(INPUT RECORDS)
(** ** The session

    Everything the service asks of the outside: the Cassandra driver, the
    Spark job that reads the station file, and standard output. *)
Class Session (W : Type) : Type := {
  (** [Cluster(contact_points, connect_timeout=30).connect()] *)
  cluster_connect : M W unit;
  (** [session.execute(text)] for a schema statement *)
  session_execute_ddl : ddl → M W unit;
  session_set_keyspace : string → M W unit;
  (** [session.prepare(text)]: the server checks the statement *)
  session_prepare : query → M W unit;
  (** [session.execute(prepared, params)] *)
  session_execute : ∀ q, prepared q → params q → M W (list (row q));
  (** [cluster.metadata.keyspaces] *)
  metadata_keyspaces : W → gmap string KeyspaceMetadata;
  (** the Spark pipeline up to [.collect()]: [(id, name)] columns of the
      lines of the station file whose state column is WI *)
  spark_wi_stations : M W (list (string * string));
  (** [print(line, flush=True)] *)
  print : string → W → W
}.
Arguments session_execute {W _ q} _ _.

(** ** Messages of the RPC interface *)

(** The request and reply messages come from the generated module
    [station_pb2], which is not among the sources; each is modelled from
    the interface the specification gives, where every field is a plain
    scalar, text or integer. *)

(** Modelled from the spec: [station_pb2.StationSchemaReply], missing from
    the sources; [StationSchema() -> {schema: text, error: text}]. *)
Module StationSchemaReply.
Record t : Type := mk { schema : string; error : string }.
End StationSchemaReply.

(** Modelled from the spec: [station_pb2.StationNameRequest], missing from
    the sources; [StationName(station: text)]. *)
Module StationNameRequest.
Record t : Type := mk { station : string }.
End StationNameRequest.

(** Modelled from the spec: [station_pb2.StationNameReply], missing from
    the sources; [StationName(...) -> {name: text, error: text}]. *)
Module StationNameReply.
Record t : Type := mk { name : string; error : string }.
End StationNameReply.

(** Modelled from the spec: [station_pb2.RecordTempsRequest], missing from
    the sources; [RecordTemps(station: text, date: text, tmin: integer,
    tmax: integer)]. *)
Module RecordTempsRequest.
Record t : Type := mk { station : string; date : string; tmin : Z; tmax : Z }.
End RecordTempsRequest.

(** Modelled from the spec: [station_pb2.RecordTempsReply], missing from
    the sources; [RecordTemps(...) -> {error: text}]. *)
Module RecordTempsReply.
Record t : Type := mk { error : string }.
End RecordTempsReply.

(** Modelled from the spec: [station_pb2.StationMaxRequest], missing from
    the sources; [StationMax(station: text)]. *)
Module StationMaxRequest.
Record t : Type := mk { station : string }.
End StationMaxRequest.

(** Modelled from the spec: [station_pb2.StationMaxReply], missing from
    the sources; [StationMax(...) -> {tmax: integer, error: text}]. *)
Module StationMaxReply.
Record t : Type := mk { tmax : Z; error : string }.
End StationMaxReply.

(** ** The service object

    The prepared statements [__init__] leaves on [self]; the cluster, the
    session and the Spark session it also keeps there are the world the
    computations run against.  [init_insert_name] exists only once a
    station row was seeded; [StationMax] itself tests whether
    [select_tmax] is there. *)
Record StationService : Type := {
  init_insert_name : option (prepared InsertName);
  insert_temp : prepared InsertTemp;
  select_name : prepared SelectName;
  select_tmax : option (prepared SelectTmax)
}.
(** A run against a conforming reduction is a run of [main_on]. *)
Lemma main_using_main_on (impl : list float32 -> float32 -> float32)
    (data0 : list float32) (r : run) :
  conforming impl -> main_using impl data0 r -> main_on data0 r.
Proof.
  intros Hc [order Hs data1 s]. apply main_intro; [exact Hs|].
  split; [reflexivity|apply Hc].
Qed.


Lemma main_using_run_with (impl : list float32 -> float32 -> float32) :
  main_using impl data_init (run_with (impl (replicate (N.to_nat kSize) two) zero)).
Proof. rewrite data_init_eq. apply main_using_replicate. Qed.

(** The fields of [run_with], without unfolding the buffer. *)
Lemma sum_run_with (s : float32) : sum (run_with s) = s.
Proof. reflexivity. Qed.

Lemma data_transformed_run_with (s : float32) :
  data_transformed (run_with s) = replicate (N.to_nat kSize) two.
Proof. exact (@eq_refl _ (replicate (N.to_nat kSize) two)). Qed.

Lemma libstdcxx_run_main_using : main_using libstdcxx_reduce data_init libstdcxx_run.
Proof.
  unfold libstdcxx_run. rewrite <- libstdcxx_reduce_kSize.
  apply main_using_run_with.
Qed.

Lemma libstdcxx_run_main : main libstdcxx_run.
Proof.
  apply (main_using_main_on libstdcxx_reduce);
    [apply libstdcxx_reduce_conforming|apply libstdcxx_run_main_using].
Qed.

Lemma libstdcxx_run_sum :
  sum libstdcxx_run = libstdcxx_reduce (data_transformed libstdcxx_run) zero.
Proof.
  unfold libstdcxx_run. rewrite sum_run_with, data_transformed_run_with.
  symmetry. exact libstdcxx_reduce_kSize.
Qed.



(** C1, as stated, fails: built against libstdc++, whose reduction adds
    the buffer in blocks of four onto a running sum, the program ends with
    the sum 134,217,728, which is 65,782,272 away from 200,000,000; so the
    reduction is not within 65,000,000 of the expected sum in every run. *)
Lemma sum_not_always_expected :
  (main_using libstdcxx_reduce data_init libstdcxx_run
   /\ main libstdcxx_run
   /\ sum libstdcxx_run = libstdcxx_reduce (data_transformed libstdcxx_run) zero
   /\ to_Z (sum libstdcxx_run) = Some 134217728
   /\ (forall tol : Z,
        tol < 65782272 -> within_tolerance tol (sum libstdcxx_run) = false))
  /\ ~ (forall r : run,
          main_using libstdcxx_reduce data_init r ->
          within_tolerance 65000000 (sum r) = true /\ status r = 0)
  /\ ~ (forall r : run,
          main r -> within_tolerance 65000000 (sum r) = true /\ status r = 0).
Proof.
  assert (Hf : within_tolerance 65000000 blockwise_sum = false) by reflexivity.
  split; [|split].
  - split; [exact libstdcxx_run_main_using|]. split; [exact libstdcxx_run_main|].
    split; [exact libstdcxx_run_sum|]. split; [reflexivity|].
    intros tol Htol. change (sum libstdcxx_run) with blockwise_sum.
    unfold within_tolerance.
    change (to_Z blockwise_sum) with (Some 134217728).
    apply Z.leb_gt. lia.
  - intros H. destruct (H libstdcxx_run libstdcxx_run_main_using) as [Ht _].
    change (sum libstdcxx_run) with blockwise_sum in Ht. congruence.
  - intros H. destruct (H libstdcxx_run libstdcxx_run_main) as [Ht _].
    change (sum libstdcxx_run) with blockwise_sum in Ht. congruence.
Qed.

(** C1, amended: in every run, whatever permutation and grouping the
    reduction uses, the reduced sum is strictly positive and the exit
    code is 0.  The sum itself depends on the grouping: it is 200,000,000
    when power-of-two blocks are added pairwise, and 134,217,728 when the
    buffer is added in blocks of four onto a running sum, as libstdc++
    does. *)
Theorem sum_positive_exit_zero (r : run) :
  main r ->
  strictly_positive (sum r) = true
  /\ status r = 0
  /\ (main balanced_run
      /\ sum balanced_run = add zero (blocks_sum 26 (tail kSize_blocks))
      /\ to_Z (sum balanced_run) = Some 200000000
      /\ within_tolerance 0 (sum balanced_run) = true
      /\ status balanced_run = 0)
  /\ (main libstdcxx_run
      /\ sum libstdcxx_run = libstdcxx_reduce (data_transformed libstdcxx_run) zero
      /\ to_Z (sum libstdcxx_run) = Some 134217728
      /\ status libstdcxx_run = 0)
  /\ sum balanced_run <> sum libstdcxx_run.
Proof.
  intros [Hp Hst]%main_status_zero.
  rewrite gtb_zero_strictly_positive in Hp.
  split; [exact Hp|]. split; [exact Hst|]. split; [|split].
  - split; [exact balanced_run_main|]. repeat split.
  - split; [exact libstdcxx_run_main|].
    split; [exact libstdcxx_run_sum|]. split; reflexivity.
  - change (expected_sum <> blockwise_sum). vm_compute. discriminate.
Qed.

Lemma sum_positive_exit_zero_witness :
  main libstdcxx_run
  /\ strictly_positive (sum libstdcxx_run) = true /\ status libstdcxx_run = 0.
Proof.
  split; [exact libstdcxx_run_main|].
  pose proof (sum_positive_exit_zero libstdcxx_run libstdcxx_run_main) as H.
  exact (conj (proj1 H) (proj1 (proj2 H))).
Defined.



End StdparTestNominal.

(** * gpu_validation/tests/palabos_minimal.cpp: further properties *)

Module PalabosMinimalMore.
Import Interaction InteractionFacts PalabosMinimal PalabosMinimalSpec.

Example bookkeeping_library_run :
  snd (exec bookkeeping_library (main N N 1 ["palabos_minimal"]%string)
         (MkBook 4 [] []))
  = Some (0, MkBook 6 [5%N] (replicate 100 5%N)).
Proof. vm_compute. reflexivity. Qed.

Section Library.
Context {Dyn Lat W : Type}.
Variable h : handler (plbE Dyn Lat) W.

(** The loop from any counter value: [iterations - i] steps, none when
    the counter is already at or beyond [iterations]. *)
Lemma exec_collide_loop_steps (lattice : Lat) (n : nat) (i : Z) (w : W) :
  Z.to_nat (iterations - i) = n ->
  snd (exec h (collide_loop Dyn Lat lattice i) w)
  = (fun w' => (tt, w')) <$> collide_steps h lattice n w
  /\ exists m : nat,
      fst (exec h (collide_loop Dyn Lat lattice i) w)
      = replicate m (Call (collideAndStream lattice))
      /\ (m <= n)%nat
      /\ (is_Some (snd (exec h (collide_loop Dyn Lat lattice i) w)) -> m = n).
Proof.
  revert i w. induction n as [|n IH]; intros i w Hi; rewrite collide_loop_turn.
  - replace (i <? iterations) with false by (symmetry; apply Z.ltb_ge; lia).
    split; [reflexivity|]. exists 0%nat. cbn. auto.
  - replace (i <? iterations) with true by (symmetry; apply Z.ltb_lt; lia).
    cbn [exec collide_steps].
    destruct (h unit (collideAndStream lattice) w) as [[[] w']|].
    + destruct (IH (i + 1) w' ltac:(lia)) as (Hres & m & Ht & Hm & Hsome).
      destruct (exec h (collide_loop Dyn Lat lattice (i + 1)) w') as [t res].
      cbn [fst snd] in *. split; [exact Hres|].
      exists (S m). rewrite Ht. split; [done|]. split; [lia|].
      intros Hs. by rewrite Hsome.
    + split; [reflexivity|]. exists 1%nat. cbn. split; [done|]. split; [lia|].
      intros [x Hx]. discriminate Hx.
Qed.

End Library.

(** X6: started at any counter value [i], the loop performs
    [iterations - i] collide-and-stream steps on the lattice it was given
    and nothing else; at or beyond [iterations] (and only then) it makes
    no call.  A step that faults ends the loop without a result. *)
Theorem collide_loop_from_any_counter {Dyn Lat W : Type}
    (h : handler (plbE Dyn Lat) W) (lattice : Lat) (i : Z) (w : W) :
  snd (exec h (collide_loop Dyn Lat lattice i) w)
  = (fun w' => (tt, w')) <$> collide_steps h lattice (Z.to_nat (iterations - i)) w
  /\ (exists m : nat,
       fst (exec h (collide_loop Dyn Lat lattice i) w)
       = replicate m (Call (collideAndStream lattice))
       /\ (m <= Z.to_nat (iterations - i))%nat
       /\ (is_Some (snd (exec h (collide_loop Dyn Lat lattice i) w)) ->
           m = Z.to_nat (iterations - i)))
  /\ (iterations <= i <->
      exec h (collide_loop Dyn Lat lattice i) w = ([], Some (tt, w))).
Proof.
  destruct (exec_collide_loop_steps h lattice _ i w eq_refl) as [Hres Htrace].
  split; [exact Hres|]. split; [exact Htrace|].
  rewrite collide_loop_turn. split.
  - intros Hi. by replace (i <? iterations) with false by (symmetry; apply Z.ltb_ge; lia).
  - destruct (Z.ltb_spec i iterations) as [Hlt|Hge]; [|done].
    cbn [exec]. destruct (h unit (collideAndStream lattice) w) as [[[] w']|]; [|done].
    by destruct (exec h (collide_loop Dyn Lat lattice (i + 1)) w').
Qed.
(End INPUT RECORDS)
* ACTION ITEM:
Your reply is to repeat, unchanged, the lines above running from the one with "Import Interaction InteractionFacts" up to and including the one with "the counter is".

* REPLY:
Import Interaction InteractionFacts PalabosMinimal PalabosMinimalSpec.

Example bookkeeping_library_run :
  snd (exec bookkeeping_library (main N N 1 ["palabos_minimal"]%string)
         (MkBook 4 [] []))
  = Some (0, MkBook 6 [5%N] (replicate 100 5%N)).
Proof. vm_compute. reflexivity. Qed.

Section Library.
Context {Dyn Lat W : Type}.
Variable h : handler (plbE Dyn Lat) W.

(** The loop from any counter value: [iterations - i] steps, none when
    the counter is already at or beyond [iterations]. *)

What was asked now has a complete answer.